Data extracts section start

(* ===== verification/ArbLoop.v ===== *)
(** * Wake word arbitration: the loop and the interface (arb.c)
    One turn of arb's thread, in the order of the code, and the entry points of
    arb.h.  [loop_turn] is one iteration: a datagram that arrived, then everything
    that is due. *)
From S2P Require Import Prelude Cbits Hash Crypto ArbState ArbPacket ArbTables ArbNet ArbKiosk ArbRound ArbRecv.

Section loop.
Context `{Crypto} `{Entropy} `{Libm}.

(** [copy_at]: when a packet's next copy is due ([y_left] > 0) *)
Definition copy_at (c : copy_t) : Z := y_at c + COPY_MS !!! Z.to_nat (2 - y_left c).

Definition loop_copies (now : Z) (s : arb) : arb :=
  let s := if negb (kcopies s =? 0) && (kcopy_at s <=? now)
           then (kiosk_send s) <| kcopy_at ::= Z.add KIOSK_GAP_MS |> <| kcopies ::= Z.pred |> else s in
  fold_left (fun s i =>
    let c := copies s !!! i in
    if negb (y_left c =? 0) && (copy_at c <=? now)
    then (send_pkt (y_p c) s) <| copies ::= alter (fun c => c <| y_left ::= Z.pred |>) i |> else s)
    (seq 0 2) s.

(** The round over, its samples to disk *)
Definition loop_round (now : Z) (s : arb) : arb :=
  let r := round_ s in
  let s := if r_open r && (MEASURE_MS <=? now - r_at r)
           then rivals_take (r_at r + MEASURE_MS) (s <| round_ := r <| r_open := false |> |>) else s in
  let s := if negb (r_open (round_ s)) && r_dirty (round_ s) then
      let '(w, ns, _) := learned now s in
      let s := s <| round_ ::= (fun r => r <| r_dirty := false |>) |> <| unsaved := true |> in
      if wauto s && (AUTO_LEARN <=? ns)
         && ((wlogged s + Z.quot (wlogged s) 10 <? w) || (w <? wlogged s - Z.quot (wlogged s) 10))
      then s <| wlogged := w |> else s
    else s in
  if unsaved s && negb (ago (saved_at s) now (SAVE_MS (pace s)))
  then save (s <| unsaved := false |> <| saved_at := now |>) else s.

(** Outside a network with no member heard: start one *)
Definition loop_join (now : Z) (s : arb) : arb :=
  if in_net s then s else
  let members := existsb (fun c => negb (c_net c =? 0) && ago (c_seen c) now (PEER_TTL_MS (pace s))) (cands s) in
  if negb members && (DISCOVER_MS (pace s) <? now - started s) then create now s else s.

Definition loop_push (now : Z) (s : arb) : arb :=
  fold_left (fun s i =>
    if ago (c_seen (cands s !!! i)) now (PEER_TTL_MS (pace s)) then push i now s else s) (seq 0 NPEER) s.

Definition loop_beacon (now : Z) (s : arb) : arb :=
  let p := pace s in
  let every := if in_net s then beacon_gap s
               else if now - started s <? DISCOVER_MS p then LOOK_MS p else LONER_MS p in
  if ago (beacon_at s) now every then s else
  let '(r, s) := ws_random 4 s in
  beacon false now
    (s <| beacon_at := now |>
       <| beacon_gap := BEACON_MIN_MS p + le_value r mod (BEACON_MAX_MS p - BEACON_MIN_MS p) |>).

(** Our tag scanned while another Echo may wait for it; the tags of those not
    confirmed yet asked for *)
Definition loop_tags (now : Z) (s : arb) : arb :=
  let ttl := PEER_TTL_MS (pace s) in
  let need := negb (in_net s) || existsb (fun c => ago (c_seen c) now ttl) (cands s) in
  let s := if negb need then s <| scans := 0 |>
           else if ago (scan_at s) now (if scans s <? SCAN_N then SCAN_MS (pace s) else SCAN_SLOW_MS (pace s)) then s
           else s <| scan_at := now |> <| scans ::= Z.succ |> <| scan_due := true |> in
  fold_left (fun s i =>
    let c := cands s !!! i in
    let give := in_net s && ((c_net c =? 0) || (net_id s <? c_net c)) in
    let get := negb (c_net c =? 0) && (negb (in_net s) || (c_net c <? net_id s)) in
    if negb (c_attested c) && ago (c_seen c) now ttl && (give || get) && negb (ago (c_polled c) now (POLL_MS (pace s)))
    then poll_tag (c_pub c) (s <| cands ::= alter (fun c => c <| c_polled := now |>) i |>) else s)
    (seq 0 NPEER) s.

(** The requests a member pairing looks at: from [PAIR_MS] before its press until now *)
Definition pair_requests (s : arb) : list preq_t :=
  filter (fun q => negb ((q_seen q =? 0) || (q_seen q <? pair_at s - PAIR_MS (pace s))) = true) (preqs s).
(** from outside our network, or a younger one *)
Definition asks (s : arb) (q : preq_t) : bool := (q_net q =? 0) || (net_id s <? q_net q).
Definition older (s : arb) (q : preq_t) : bool := negb (asks s q) && (q_net q <? net_id s).

Definition pair_packet (s : arb) : bytes :=
  put (put (put64 (put (head T_PAIR) (pk s)) (if in_net s then net_id s else 0))
           [u8 (Z.of_nat (length (node s)))]) (node s).

(** A member: hand K to the one Echo outside our network that asked *)
Definition pair_hand (now : Z) (s : arb) : arb :=
  if negb (in_net s) || pair_gave s || (now - pair_at s <? PAIR_SETTLE_MS (pace s)) then s else
  let qs := pair_requests s in
  if existsb (older s) qs then s else
  match filter (fun q => asks s q = true) qs with
  | [] => s
  | [one] =>
      match seal (q_pub one) s with
      | (None, s) => s
      | (Some blob, s) =>
          s <| give_pkt := give_packet (q_pub one) (net_id s) blob |> <| give_left := 3 |> <| give_at := 0 |>
            <| pair_gave := true |>
      end
  | _ => s <| pair_until := 0 |> <| pair_event := -1 |>
  end.

Definition loop_pairing (now : Z) (s : arb) : arb :=
  let s := if negb (pair_until s =? 0) && (pair_until s <=? now)
           then let s := s <| pair_until := 0 |> in
                if pair_gave s then s else s <| pair_event := -1 |>
           else s in
  let s := if pair_until s =? 0 then s else
    let s := if ago (pair_sent s) now 1000 then s else send_pkt (pair_packet s) (s <| pair_sent := now |>) in
    pair_hand now s in
  if negb (give_left s =? 0) && negb (ago (give_at s) now 500) then
    let s := (send_pkt (give_pkt s) s) <| give_at := now |> <| give_left ::= Z.pred |> in
    if give_left s =? 0
    then s <| give_pkt := zeros (5 + 32 + 8 + BLOB) |> <| pair_until := 0 |> <| pair_event := 2 |> else s
  else s.

(** What is handed to the hooks outside the lock; [link]: whether Home Assistant took
    the request for a tag *)
Definition loop_hand (link : bytes -> bool) (now : Z) (s : arb) : arb :=
  let np := count_peers now s in
  let s := if np =? reported_peers s then s else s <| reported_peers := np |> <| notify := true |> in
  let s0 := s in
  let s := s <| pushes := [] |> <| polls := [] |> <| scan_due := false |> <| msgs := [] |> in
  let s := fold_left (fun s u => emit (E_send_key u) s) (pushes s0) s in
  let s := fold_left (fun s e =>
      let s := emit (E_request e) s in
      if negb (link e) then s <| ha_since := 0 |>
      else if ha_since s =? 0 then s <| ha_since := now |> else s) (polls s0) s in
  let s := if scan_due s0 then emit (E_scan (self_tag s)) s else s in
  let s := if pair_event s =? 0 then s else emit (E_paired (pair_event s)) (s <| pair_event := 0 |>) in
  let s := fold_left (fun s m => emit (E_message m) s) (msgs s0) s in
  if notify s then emit E_changed (s <| notify := false |>) else s.

(** Everything due in a turn of the loop *)
Definition loop_due (link : bytes -> bool) (now : Z) (s : arb) : arb :=
  loop_hand link now (loop_pairing now (loop_tags now (loop_beacon now (loop_push now
    (loop_join now (loop_round now (loop_copies now s))))))).

(** What a turn of the loop finds: a datagram from an address, a kiosk claim *)
Record input := mk_input { i_packet : option (bytes * Z); i_kiosk : option kclaim_t;
                           i_opened : bool; i_link : bytes -> bool }.

Definition loop_turn (i : input) (now : Z) (s : arb) : arb :=
  let s := kiosk_sync (i_opened i) now s in
  let s := match i_packet i with Some (p, ip) => on_packet p now ip s | None => s end in
  let s := match i_kiosk i with Some c => kiosk_packet c now s | None => s end in
  loop_due (i_link i) now s.

(** ** The interface *)

(** "network" and "key" of the action: [strtoull(network, &end, 16)] as [id] ([None]:
    something follows the number) and the base64 text *)
Definition arb_key (id : option Z) (key : bytes) (now : Z) (s : arb) : arb :=
  match id, Base64.b64_decode key (BLOB + 4) with
  | Some id, Some blob =>
      if (id =? 0) || negb (length blob =? BLOB)%nat then s else snd (take_key id blob now s)
  | _, _ => s
  end.

(** Home Assistant's answer: a tag scanned again since our first read vouches for it *)
Definition arb_ha_state (entity state : bytes) (s : arb) : arb :=
  if bool_decide (state = []) || same state (str "unknown") || same state (str "unavailable") || negb (running s)
  then s else
  s <| cands ::= map (fun c =>
    if (c_seen c =? 0) || c_attested c || negb (same (tag_entity (c_pub c)) entity) then c
    else if bool_decide (c_tag0 c = []) then c <| c_tag0 := take 47 state |>
    else if same (take 47 (c_tag0 c)) (take 47 state) then c
    else c <| c_attested := true |> <| c_pushed := 0 |>) |>.

Definition arb_pair (now : Z) (s : arb) : Z * arb :=
  if negb (running s) then (-1, s) else
  (0, s <| pair_at := now |> <| pair_until := now + PAIR_MS (pace s) |> <| pair_sent := 0 |>
        <| pair_gave := false |> <| pair_event := 1 |>).

Definition arb_arbitrate (set_ : option bool) (s : arb) : bool * arb :=
  let s := match set_ with
    | Some b => if bool_decide (b = arbitrate s) then s else
        (save (s <| arbitrate := b |> <| claims := replicate NCLAIM no_claim |> <| beacon_at := 0 |>))
          <| notify := true |>
    | None => s
    end in
  (arbitrate s, s).

Definition arb_mode (set_ : option arb_mode_t) (s : arb) : arb_mode_t * arb :=
  let s := match set_ with
    | Some m => if decide (m = mode s) then s else
        s <| mode := m |> <| claims := replicate NCLAIM no_claim |> <| kclaims := replicate NCLAIM no_kclaim |>
          <| beacon_at := 0 |> <| notify := true |>
    | None => s
    end in
  (mode s, s).

Definition arb_offset (v : Z) (s : arb) : Z * arb :=
  let s := if (-20 <=? v) && (v <=? 20) then s <| koffset := v |> else s in (koffset s, s).

Definition arb_window (v : Z) (s : arb) : Z * arb :=
  let s := if (100 <=? v) && (v <=? AUTO_MAX_MS) then s <| kwindow := v |> else s in (kwindow s, s).

Definition arb_window_auto (v : Z) (s : arb) : bool * arb :=
  let s := if (0 <=? v) && negb (Bool.eqb (v =? 0) (negb (wauto s)))
           then s <| wauto := negb (v =? 0) |> <| wlogged := 0 |> else s in
  (wauto s, s).

Definition arb_web_key (s : arb) : option bytes :=
  if running s && in_net s then Some (blake2b_keyed 32 (net_key s) (str "hassmic web voucher 1")) else None.

Definition arb_derive (label : bytes) (s : arb) : option bytes :=
  if running s && in_net s then Some (blake2b_keyed 32 (net_key s) label) else None.

(** A member by its node name: its id and address *)
Definition arb_member (nd : bytes) (now : Z) (s : arb) : option (bytes * Z) :=
  if running s && in_net s then
    match find_index (fun p => ago (p_seen p) now (PEER_TTL_MS (pace s)) && negb (p_ip p =? 0)
                               && same (p_node p) nd) (peers s) with
    | Some i => let p := peers s !!! i in Some (p_id p, p_ip p)
    | None => None
    end
  else None.

Definition msg_body (net : Z) (from to : bytes) (c : Z) (p : bytes) : bytes :=
  put (put (put64 (put (put (put64 (head T_MSG) net) from) to) c) [u8 (Z.of_nat (length p))]) p.

(** A message for the member [to] alone *)
Definition arb_tell (to p : bytes) (s : arb) : Z * arb :=
  if (ARB_MSG_MAX <? Z.of_nat (length p)) || negb (running s && in_net s) then (-1, s) else
  let '(c, s) := next_ctr s in
  (0, send_pkt (tag (mac_key s) (msg_body (net_id s) (take 8 (pk s)) to c p)) s).

Definition arb_self (s : arb) : bytes := take 8 (pk s).
Definition arb_peers (now : Z) (s : arb) : Z := if running s then count_peers now s else 0.
Definition arb_rounds (now : Z) (s : arb) : bool :=
  running s && arbitrate s && in_net s && negb (bool_decide (mode s = ARB_KIOSK)) && negb (count_peers now s =? 0).

(** The identity: read from state/arb_key ([stored]), or made up without a counter *)
Definition identity (renew : bool) (stored : option bytes) (s : arb) : arb :=
  let '(k, s) := match stored with
    | Some k => if negb renew && (length k =? 32)%nat then (k, s) else ws_random 32 s
    | None => ws_random 32 s
    end in
  s <| sk := k |> <| pk := x25519_public_key k |>.

(** [arb_start], its sockets and thread opened without an error *)
Definition arb_start (nd : bytes) (file : list state_line) (stored : option bytes) (now : Z) (s : arb) : arb :=
  let s := s <| beacon_gap := BEACON_MIN_MS (pace s) |> <| node := take 63 nd |> in
  let s := load file s in
  let s := identity (negb (ctr_known s)) stored s in
  let s := s <| kid := hex_of (take 8 (pk s)) |> <| self_tag := str "hassmic_" ++ hex_of (pk s) |> in
  let s := s <| ctr := ctr_saved s |> <| ctr_saved := u64 (ctr_saved s + CTR_BLOCK) |> in
  let s := save s in
  s <| has_wake := true |> <| started := now |> <| hello_until := now + BEACON_MAX_MS (pace s) |> <| running := true |>.

End loop.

Data extracts section end

▶ [Task to carry out]
When a line of the records includes "scans", that line belongs in the answer.

▶ [Response to this exercise]
  let s := if negb need then s <| scans := 0 |>
           else if ago (scan_at s) now (if scans s <? SCAN_N then SCAN_MS (pace s) else SCAN_SLOW_MS (pace s)) then s
           else s <| scan_at := now |> <| scans ::= Z.succ |> <| scan_due := true |> in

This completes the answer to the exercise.